Abstract
Over the past three decades, there has been a rapid expansion of processed food exports in developing countries, replacing traditional agriculture exports such as coffee and tea. However, this development and its policy implications have received little attention in the literature. This paper aims to redress this oversight by providing an overview of key characteristics and growth patterns of processed food exports in developing countries. The determinants of structural changes toward processed food exports in developing countries are examined using panel data econometric analysis.
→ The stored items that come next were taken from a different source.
(** * Gene target explorer: the bounded fetch pipeline of [app.py]

    A shallow embedding of the Streamlit script [app.py]: the memoised target
    lookup [get_targets], the per-target aggregation [fetch_drugs], the
    "Analyze" button handler with its merge loop, and the cache-management
    block that ends the script.

    Modelling conventions.
    - The ChEMBL client is an external collaborator: [Remote] holds, for each
      query the script makes, the complete answer of the remote source or the
      exception it raises.  The slices the script applies ([[:n]]) are taken
      on our side with [firstn].
    - A Python [float] is represented by the value it denotes.  Every finite
      binary64 number is an integer multiple of 2^-1074, so a finite float is
      the integer count of such units; [<=] and [<] on floats are then the
      exact comparisons of the language.  Infinities and NaN are kept, since
      [float(...)] may produce them.
    - [float(...)] itself (parsing and rounding), the formatting of a float
      and the arrangement pandas gives to rows of equal key are behaviour of
      the language and its libraries that the script does not fix: they are
      parameters ([Builtins]).
    - A key of a remote record read with [.get(key, default)] is a [field]:
      missing from the record, present with the value null, or present with
      a value.  [.get] substitutes its default for a missing key only.
    - [st.error], [st.warning], [st.info] and [st.write] append to a list of
      user-interface events. *)

From Stdlib Require Import ZArith List String Ascii Bool Lia.
From Stdlib Require Import Permutation Sorted DecimalString.
Import ListNotations.
Local Open Scope string_scope.
Local Open Scope list_scope.

(** ** Constants (lines 10-13) *)

Definition MAX_DRUGS : nat := 75.
Definition TARGET_LIMIT : nat := 3.
Definition WORKERS : nat := 2.
Definition CACHE_SIZE : nat := 2.

(** ** Python floats *)

Inductive pyfloat : Type :=
| NaN
| NegInf
| Fin (units : Z)
| PosInf.

(** [of_int n] is the float denoting the integer [n]. *)
Definition of_int (n : Z) : pyfloat := Fin (Z.shiftl n 1074).

(** Python's [a <= b] on floats. *)
Definition float_le (a b : pyfloat) : bool :=
  match a, b with
  | NaN, _ => false
  | _, NaN => false
  | NegInf, _ => true
  | Fin _, NegInf => false
  | Fin x, Fin y => (x <=? y)%Z
  | Fin _, PosInf => true
  | PosInf, PosInf => true
  | PosInf, _ => false
  end.

(** Python's [a < b] on floats. *)
Definition float_lt (a b : pyfloat) : bool :=
  match a, b with
  | NaN, _ => false
  | _, NaN => false
  | NegInf, NegInf => false
  | NegInf, _ => true
  | Fin x, Fin y => (x <? y)%Z
  | Fin _, PosInf => true
  | _, _ => false
  end.
(** * globaldb: a shallow embedding of the command-line front end

    The repository holds one Go program, [cmd/globaldb.go]: it asks whether
    the node bootstraps the network, builds a libp2p host, a gossip
    broadcaster and a CRDT datastore on top of them, connects to a bootstrap
    peer and then serves a line-oriented command loop ([list], [get], [put],
    [debug], [exit]).

    The program is embedded as it is written.  Go strings are byte strings
    ([string]); [int] and [time.Duration] are [Z]; a Go [error] is the text
    of its [Error()] method and a nil error is [None]; a call that returns a
    value and an error returns a pair; a nil pointer or nil interface is
    [None] and using it panics.  Everything the program imports (the CRDT
    datastore, libp2p, the file system, the random source) is a parameter:
    the results of those calls come from an environment record and from an
    interface record for the datastore, and every call the program issues is
    appended to a trace.  Standard input is what its two readers take from
    it: the words of the two [fmt.Scanln] calls and the lines of the
    [bufio.Scanner].

    The replication core that the datastore implements is not part of the
    repository; the module [Engine] models its merge engine and sync
    processor from the specification. *)

From stdpp Require Import base strings list gmap.
From Stdlib Require Import ZArith Ascii DecimalString OrderedTypeEx.

Local Open Scope string_scope.
Local Open Scope Z_scope.

(** ** Go's [strings] and [unicode/utf8], as [main] uses them *)

Module GoStrings.

Definition byteZ (c : ascii) : Z := Z.of_N (N_of_ascii c).

Definition RuneError : Z := 0xFFFD.

(** [s[i]] for the look-ahead of the decoder: [None] past the end. *)
Definition byteAt (s : string) (i : nat) : option Z :=
  byteZ <$> String.get i s.

Definition contByte (lo hi : Z) (b : option Z) : option Z :=
  match b with
  | Some x => if (lo <=? x) && (x <=? hi) then Some x else None
  | None => None
  end.

(** [utf8.DecodeRuneInString]: the rune at the head of [s] and its width
    in bytes.  The lead byte selects the length and the range accepted for
    the second byte (the [first] and [acceptRanges] tables); a truncated or
    ill-formed sequence is [RuneError] of width 1. *)
Definition DecodeRuneInString (s : string) : Z * nat :=
  match byteAt s 0 with
  | None => (RuneError, 0%nat)
  | Some s0 =>
    if s0 <? 0x80 then (s0, 1%nat)
    else if (s0 <? 0xC2) || (0xF4 <? s0) then (RuneError, 1%nat)
    else
      let sz : nat :=
        if s0 <? 0xE0 then 2%nat else if s0 <? 0xF0 then 3%nat else 4%nat in
      let lo :=
        if s0 =? 0xE0 then 0xA0 else if s0 =? 0xF0 then 0x90 else 0x80 in
      let hi :=
        if s0 =? 0xED then 0x9F else if s0 =? 0xF4 then 0x8F else 0xBF in
      match contByte lo hi (byteAt s 1) with
      | None => (RuneError, 1%nat)
      | Some s1 =>
        if (sz <=? 2)%nat
        then (Z.lor (Z.shiftl (Z.land s0 0x1F) 6) (Z.land s1 0x3F), 2%nat)
        else
          match contByte 0x80 0xBF (byteAt s 2) with
          | None => (RuneError, 1%nat)
          | Some s2 =>
            if (sz <=? 3)%nat
            then (Z.lor (Z.shiftl (Z.land s0 0x0F) 12)
                    (Z.lor (Z.shiftl (Z.land s1 0x3F) 6) (Z.land s2 0x3F)),
                  3%nat)
            else
              match contByte 0x80 0xBF (byteAt s 3) with
              | None => (RuneError, 1%nat)
              | Some s3 =>
                (Z.lor (Z.shiftl (Z.land s0 0x07) 18)
                   (Z.lor (Z.shiftl (Z.land s1 0x3F) 12)
                      (Z.lor (Z.shiftl (Z.land s2 0x3F) 6)
                         (Z.land s3 0x3F))),
                 4%nat)
              end
          end
      end
  end.

(** [unicode.IsSpace]: the Latin-1 cases are listed in the function, the
    others come from the [White_Space] range table. *)
Definition IsSpace (r : Z) : bool :=
  if r <=? 0xFF
  then (r =? 9) || (r =? 10) || (r =? 11) || (r =? 12) || (r =? 13)
       || (r =? 32) || (r =? 0x85) || (r =? 0xA0)
  else (r =? 0x1680) || ((0x2000 <=? r) && (r <=? 0x200A))
       || (r =? 0x2028) || (r =? 0x2029) || (r =? 0x202F)
       || (r =? 0x205F) || (r =? 0x3000).

Definition snoc (s : string) (c : ascii) : string := s +:+ String c "".

(** A field that was started is never empty, so the empty accumulator
    stands for "no field open" ([start < 0] in [FieldsFunc]). *)
Definition flush (cur : string) : list string :=
  match cur with
  | "" => []
  | _ => [cur]
  end.

(** [strings.Fields]: one pass over the runes of [s]; a white-space rune
    closes the open field, any other rune extends it.  [skip] counts the
    bytes of the current rune still to pass and [sp] tells whether that
    rune is white space. *)
Fixpoint scanFields (s : string) (skip : nat) (sp : bool) (cur : string)
  : list string :=
  match s with
  | "" => flush cur
  | String c s' =>
    match skip with
    | S n =>
      if sp then scanFields s' n sp cur
      else scanFields s' n sp (snoc cur c)
    | O =>
      let '(r, w) := DecodeRuneInString s in
      if IsSpace r
      then flush cur ++ scanFields s' (pred w) true ""
      else scanFields s' (pred w) false (snoc cur c)
    end
  end.

Definition Fields (s : string) : list string := scanFields s 0 false "".

(** [strings.Join]. *)
Fixpoint Join (elems : list string) (sep : string) : string :=
  match elems with
  | [] => ""
  | [e] => e
  | e :: rest => e +:+ sep +:+ Join rest sep
  end.

End GoStrings.

Import GoStrings.

Definition newline : string := String "010" "".

(** [strconv.Itoa], and [%d] of [fmt]. *)
Definition Itoa (n : Z) : string := NilZero.string_of_int (Z.to_int n).

(** ** Values exchanged with the imported packages *)

(** A Go [error], by the text of its [Error()] method. *)
Definition error : Type := string.

(** [ds.Key]: the key as its [String()] method prints it. *)
Definition Key : Type := string.

Definition PeerID : Type := string.
Definition Multiaddr : Type := string.
Definition PrivKey : Type := string.

Record AddrInfo := { ID : PeerID; Addrs : list Multiaddr }.

(** A connection of [h.Network().Conns()]. *)
Record Conn := { RemotePeer : PeerID; RemoteMultiaddr : Multiaddr }.

(** [query.Result]: an entry or the error met while producing it. *)
Record Result := { rKey : string; rValue : string; rError : option error }.

(** [time.Duration] counts nanoseconds. *)
Definition Millisecond : Z := 1000000.
Definition Second : Z := 1000 * Millisecond.

(** [context.Context]: the background context, or a context derived from a
    parent together with the cancel function that [context.WithCancel]
    returned, named by a number. *)
Inductive Ctx :=
| Background
| WithCancel (parent : Ctx) (cancel : nat).

(** A derived context is done once its own cancel function or that of an
    ancestor has been called. *)
Fixpoint ctxDone (cancelled : list nat) (c : Ctx) : bool :=
  match c with
  | Background => false
  | WithCancel parent n => bool_decide (n ∈ cancelled) || ctxDone cancelled parent
  end.

(** [crdt.Options], by the fields that [main] assigns.  A hook is given by
    the text it writes to standard output when the datastore calls it; nil
    is [None]. *)
Record Options := {
  Logger : option string;
  RebroadcastInterval : Z;
  PutHook : option (Key → string → string);
  DeleteHook : option (Key → string);
}.

(** The operations that [crdt.Datastore] offers to a client. *)
Inductive DsOp :=
| OpPut (k : Key) (v : string)
| OpDelete (k : Key)
| OpGet (k : Key)
| OpQuery.

(** The hook calls the datastore makes while it processes a write. *)
Inductive HookCall :=
| HookPut (k : Key) (v : string)
| HookDelete (k : Key).

(** The three goroutines [main] starts. *)
Inductive Goroutine :=
| KeepPeers (c : Ctx)        (* lines 152-161: tag every peer heard on the net topic *)
| Announce (c : Ctx)         (* lines 163-173: publish "hi!" every 20 seconds *)
| DaemonStatus.              (* lines 243-248: print the peer count every 10 seconds *)

Inductive Deferred :=
| DeferCancel (n : nat)
| DeferClose (what : string).

(** What the program does to the outside, in order. *)
Inductive Event :=
| Stdout (s : string)
| LogWarn (e : error)
| LogFatal (e : error)
| SetLogLevel (name level : string)
| SetMinRsaKeyBits (n : Z)
| MkdirAll (path : string) (perm : Z)
| NewDatastore (path : string)
| WriteFile (path data : string) (perm : Z)
| SetupLibp2p (c : Ctx) (priv : PrivKey) (listen : list (option Multiaddr))
| NewGossipSub (c : Ctx)
| JoinTopic (topic : string)
| Subscribe
| Go (g : Goroutine)
| IpfsNew (c : Ctx)
| NewPubSubBroadcaster (c : Ctx) (topic : string)
| CrdtNew (namespace : Key) (o : Options)
| Bootstrap (peers : list AddrInfo)
| TagPeer (p : PeerID) (tag : string) (weight : Z)
| Crdt (op : DsOp)
| SignalNotify
| WaitSignal
| Publish (c : Ctx) (msg : string)
| Sleep (d : Z)
| Cancel (n : nat)
| Close (what : string).

Inductive StatResult :=
| StatOk
| StatNotExist
| StatError (e : error).

(** The results of the calls [main] makes into the packages it imports.  A
    function that returns a pointer and an error returns [None] for nil. *)
Record Env := {
  Args : list string;                                   (* os.Args *)
  rand_Intn : Z → Z;
  UnixNano : Z;                                         (* time.Now().UnixNano() *)
  homedir_Dir : string * option error;
  filepath_Join : list string → string;
  badger_NewDatastore : string → option error;
  os_Stat : string → StatResult;
  GenerateKeyPair : PrivKey * option error;
  MarshalPrivateKey : PrivKey → string * option error;
  os_WriteFile : string → string → option error;
  os_ReadFile : string → string * option error;
  UnmarshalPrivateKey : string → PrivKey * option error;
  IDFromPublicKey : PrivKey → PeerID * option error;
  ipfslite_SetupLibp2p : option error;
  pubsub_NewGossipSub : option error;
  psub_Join : option error;
  topic_Subscribe : option error;
  ipfslite_New : option error;
  crdt_NewPubSubBroadcaster : option error;
  crdt_DefaultOptions : Options;
  crdt_New : option error;
  NewMultiaddr : string → option Multiaddr;
  AddrInfoFromP2pAddr : option Multiaddr → option AddrInfo;
  DefaultBootstrapPeers : list AddrInfo;
  AddrInfoToP2pAddrs : AddrInfo → list Multiaddr * option error;
  Conns : list Conn;                                    (* h.Network().Conns() *)
  netSubs_Next : bool → PeerID * option error;          (* by whether ctx is done *)
  Stamp : string;                                       (* time.Now().Format(time.Stamp) *)
  NewKey : string → Key;                                (* ds.NewKey *)
}.

(** The datastore that [crdt.New] returns, over its state [St].  Every
    operation may change the state; a write also reports the hooks it
    called. *)
Record Datastore (St : Type) := {
  crdt_Put : Key → string → St → option error * list HookCall * St;
  crdt_Delete : Key → St → option error * list HookCall * St;
  crdt_Get : Key → St → string * option error * St;
  crdt_Query : St → option (list Result) * option error * St;
}.
Arguments crdt_Put {St}.
Arguments crdt_Delete {St}.
Arguments crdt_Get {St}.
Arguments crdt_Query {St}.

(** ** The program state and its monad *)

(** The state a run threads along: the state of the datastore, the
    [*crdt.Options] object (shared with the datastore once [crdt.New] has
    it), the trace, the cancel functions called so far, the deferred calls
    of [main], and what is left of standard input: the words that the
    [fmt.Scanln] calls will read and the lines that the [bufio.Scanner]
    will yield. *)
Record World (St : Type) := mkWorld {
  store : St;
  options : option Options;
  trace : list Event;
  cancelled : list nat;
  deferred : list Deferred;
  scans : list string;
  lines : list string;
}.
Arguments mkWorld {St}.
Arguments store {St}.
Arguments options {St}.
Arguments trace {St}.
Arguments cancelled {St}.
Arguments deferred {St}.
Arguments scans {St}.
Arguments lines {St}.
The results suggests that trade policy openness, large domestic market, good macroeconomic management especially in terms of price stability, as well as adequate financial support and infrastructure are the key factors that influence the structural changes toward processed food products.
Highlights
There has been a structural change in the composition of food exports from developing countries over the past three decades
Data on processed food exports and agricultural exports are from the United Nations Comtrade database (UNCOMTRADE), Revision 2 (Rev. 2) while real gross domestic product (GDP) per capita, agricultural products, agricultural price deflator, consumer and producer prices, trade to GDP, tariffs, total import value, total network of roads, private domestic credit, foreign direct investment (FDI), and total population are compiled from the World Development Indicators (CD-ROM) of the World Bank
Note that two-stage least squares is applied in this study to redress the possibility of simultaneity problem that could emerge between real GDP per capita and processed food exports
Summary
There has been a structural change in the composition of food exports from developing countries over the past three decades. Expansion of processed food production and exports has become an important trend for developing countries since such exports have intrinsic characteristics of manufactured goods. Processed food exports from developing countries are expected to continuously expand in the future since world demand for processed food continues to grow in response to diet upgrades resulting from rising incomes, growing health consciousness, and urbanization. This study, aims to examine factors that explain intercountry differentials in structural changes of food exports in developing countries. We apply the econometric results with the recent data to formulate a prudential policy in enhancing supply-side capability of developing countries, in the Asia and Pacific countries, to reap benefit from potential world demand expansion in processed food products.